|
Plinio Corrêa de Oliveira
Projeto
de Constituição angustia o País
1987 |
|
Capítulo IV – O Substitutivo Cabral abre perigosamente as portas
para a Reforma Urbana
1. Um dispositivo que permite
fulminar com a desapropriação o patrimônio de todos os particulares
Já foi comentado, no Capítulo II, tópico 3, o
que dispõe o Substitutivo Cabral 2 no caput de seu art.
200: “O direito de propriedade, que tem função social, é
reconhecido e assegurado, salvo nos casos de desapropriação pelo
Poder Público”. Como se viu, esse dispositivo, tomado ao pé da
letra, permite que o Poder Público elimine pura e simplesmente o direito
de propriedade, pois este último não é reconhecido nem assegurado “nos
casos de desapropriação pelo Poder Público”. 2. É o Estado quem julgará
se a propriedade cumpre sua função social
Prossegue o art. 200: “§ 1º - A
propriedade urbana cumpre sua função social quando atende às exigências
fundamentais de ordenação da cidade, expressa em plano urbanístico,
aprovado por lei municipal, obrigatório para os municípios com mais de
cinqüenta mil habitantes”. Objetará algum leitor que
esse poder expropriatório do Estado não é ilimitado.
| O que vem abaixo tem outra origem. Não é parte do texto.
(** * JdSpider: paginated collection with two-level resume

    A shallow embedding of [main.py], [com_spider.py] and [qa_spider.py]:
    the two page parsers, the two fetchers, the persisters, the thread pool
    that runs one task per page, and the orchestrator that walks a
    directory of manifests with a checkpoint file.

    Python values decoded from JSON are the inductive type [pyobj]; Python
    exceptions are the constructors of [exn]; a call that may raise
    returns [res A].  The file system, the checkpoint file and the log of
    observable actions live in a [world] that is passed explicitly. *)

From stdpp Require Import base strings list gmap pretty.
From Stdlib Require Import ZArith Ascii Permutation Lia.
From Stdlib Require Finite.

Local Open Scope Z_scope.
Local Set Warnings "-register-all".

(** ** Python values and exceptions *)

(** What [json.loads] may return; a float is kept as the text Python
    prints for it, a dict as its items in order. *)
Inductive pyobj : Type :=
| PyNone
| PyBool (b : bool)
| PyInt (z : Z)
| PyFloat (repr : string)
| PyStr (s : string)
| PyList (items : list pyobj)
| PyDict (items : list (string * pyobj)).

Inductive exn : Type :=
| JSONDecodeError
| AttributeError
| KeyError
| TypeError
| IndexError
| FileNotFoundError
| RequestException
| ValueError
| OSError.

(** A computation that returns an [A] or raises. *)
Definition res (A : Type) : Type := exn + A.

Definition ret {A} (a : A) : res A := inr a.
Definition raise {A} (e : exn) : res A := inl e.
Definition bind {A B} (m : res A) (k : A -> res B) : res B :=
  match m with
  | inl e => inl e
  | inr a => k a
  end.

Declare Scope res_scope.
Delimit Scope res_scope with res.
Notation "x <- m ; k" := (bind m (fun x => k))
  (at level 200, m at level 100, k at level 200, right associativity) : res_scope.

(** A Python [for] loop whose body may raise: the first exception leaves
    the loop, and the values built so far are lost with it. *)
Fixpoint for_each {A B} (body : A -> res B) (l : list A) : res (list B) :=
  match l with
  | [] => ret []
  | a :: l' =>
      match body a with
      | inl e => inl e
      | inr b =>
          match for_each body l' with
          | inl e => inl e
          | inr bs => ret (b :: bs)
          end
      end
  end.

(** ** Characters and strings *)

Definition LF : ascii := "010"%char.
Definition CR : ascii := "013"%char.
Definition underscore : ascii := "_"%char.
Definition dot : ascii := "."%char.
Definition slash : ascii := "/"%char.
Definition space : ascii := " "%char.

(** [s.replace(old, new)] for one-character [old] and [new]. *)
Fixpoint str_replace (old new : ascii) (s : string) : string :=
  match s with
  | EmptyString => EmptyString
  | String c s' =>
      String (if Ascii.eqb c old then new else c) (str_replace old new s')
  end.

(** [s.split(sep)] for a one-character separator; never the empty list. *)
Fixpoint str_split (sep : ascii) (s : string) : list string :=
  match s with
  | EmptyString => [EmptyString]
  | String c s' =>
      if Ascii.eqb c sep then EmptyString :: str_split sep s'
      else match str_split sep s' with
           | [] => [String c EmptyString]
           | w :: ws => String c w :: ws
           end
  end.

(** [s.endswith(suffix)]. *)
Fixpoint endswith (s suffix : string) : bool :=
  String.eqb s suffix ||
  match s with
  | EmptyString => false
  | String _ s' => endswith s' suffix
  end.

(** [c in s] for a character. *)
Fixpoint has_char (c : ascii) (s : string) : bool :=
  match s with
  | EmptyString => false
  | String d s' => Ascii.eqb d c || has_char c s'
  end.

(** ** Operations on decoded values *)

Fixpoint dict_lookup (k : string) (items : list (string * pyobj)) : option pyobj :=
  match items with
  | [] => None
  | (k', v) :: items' => if String.eqb k' k then Some v else dict_lookup k items'
  end.

(** [d.get(k, default)] on a dict. *)
Definition dict_get (items : list (string * pyobj)) (k : string) (default : pyobj) : pyobj :=
  match dict_lookup k items with
  | Some v => v
  | None => default
  end.

(** [o.get(k, default)]: only a dict has the method. *)
Definition py_get (o : pyobj) (k : string) (default : pyobj) : res pyobj :=
  match o with
  | PyDict items => ret (dict_get items k default)
  | _ => raise AttributeError
  end.

(** [o[k]] with a string key. *)
Definition py_getitem (o : pyobj) (k : string) : res pyobj :=
  match o with
  | PyDict items =>
      match dict_lookup k items with
      | Some v => ret v
      | None => raise KeyError
      end
  | _ => raise TypeError
  end.

Fixpoint chars (s : string) : list pyobj :=
  match s with
  | EmptyString => []
  | String c s' => PyStr (String c EmptyString) :: chars s'
  end.

(** The sequence a [for] loop walks: the items of a list, the keys of a
    dict, the characters of a string; anything else is not iterable. *)
Definition py_iter (o : pyobj) : res (list pyobj) :=
  match o with
  | PyList items => ret items
  | PyDict items => ret (map (fun kv => PyStr (fst kv)) items)
  | PyStr s => ret (chars s)
  | _ => raise TypeError
  end.

(** [o.replace('\n', ' ')]: only a string has the method. *)
Definition py_replace_newline (o : pyobj) : res pyobj :=
  match o with
  | PyStr s => ret (PyStr (str_replace LF space s))
  | _ => raise AttributeError
  end.

(** ** Data frames *)

Definition row : Type := list pyobj.

Record DataFrame : Type := mkDataFrame {
  columns : list string;
  rows : list row
}.

(** [len(df)] is the number of rows. *)
Definition df_len (df : DataFrame) : Z := Z.of_nat (length (rows df)).

(** [df.empty]: some axis has length zero. *)
Definition df_empty (df : DataFrame) : bool :=
  match rows df, columns df with
  | _ :: _, _ :: _ => false
  | _, _ => true
  end.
Pois ele só deve
ser exercido a bem da função social da propriedade, nos casos em que com
isto lucre o bem comum. É o que se nota em mais de um dispositivo do
Substitutivo Cabral 2. E, por exemplo, neste parágrafo, o qual diz
respeito tão-só à propriedade imobiliária urbana, mas se funda em um
princípio obviamente extensivo ao direito de propriedade incidente sobre
bens de outra natureza. A objeção faz sorrir por sua candura. Pois ela
abstrai do fato de que é ao mesmo Estado que cumpre decidir se
determinada expropriação é conforme ao bem comum, e implica em exercício
da função social da propriedade. De onde decorre que, globalmente
considerados, os detentores do Poder Público são o alfa e o ômega de
toda a ordem jurídica. E isto com tanta radicalidade que, precisamente no
caso de desapropriações para fins de Reforma Agrária (art. 212, § 2º),
o Substitutivo retira a apreciação da efetiva utilidade do ato
expropriatório, da alçada do Poder que detém maior grau de autonomia,
isto é, o Judiciário. 3. Nada resguarda o proprietário
urbano de uma avaliação de seu imóvel feita segundo critérios estatais
cerebrinos
O art. 200, § 3º
do Substitutivo Cabral 2 estatui: “As desapropriações
de imóveis urbanos serão pagas, previamente, em dinheiro,
facultado ao Poder Público Municipal, mediante lei específica para área
territorial incluída em plano urbanístico [1]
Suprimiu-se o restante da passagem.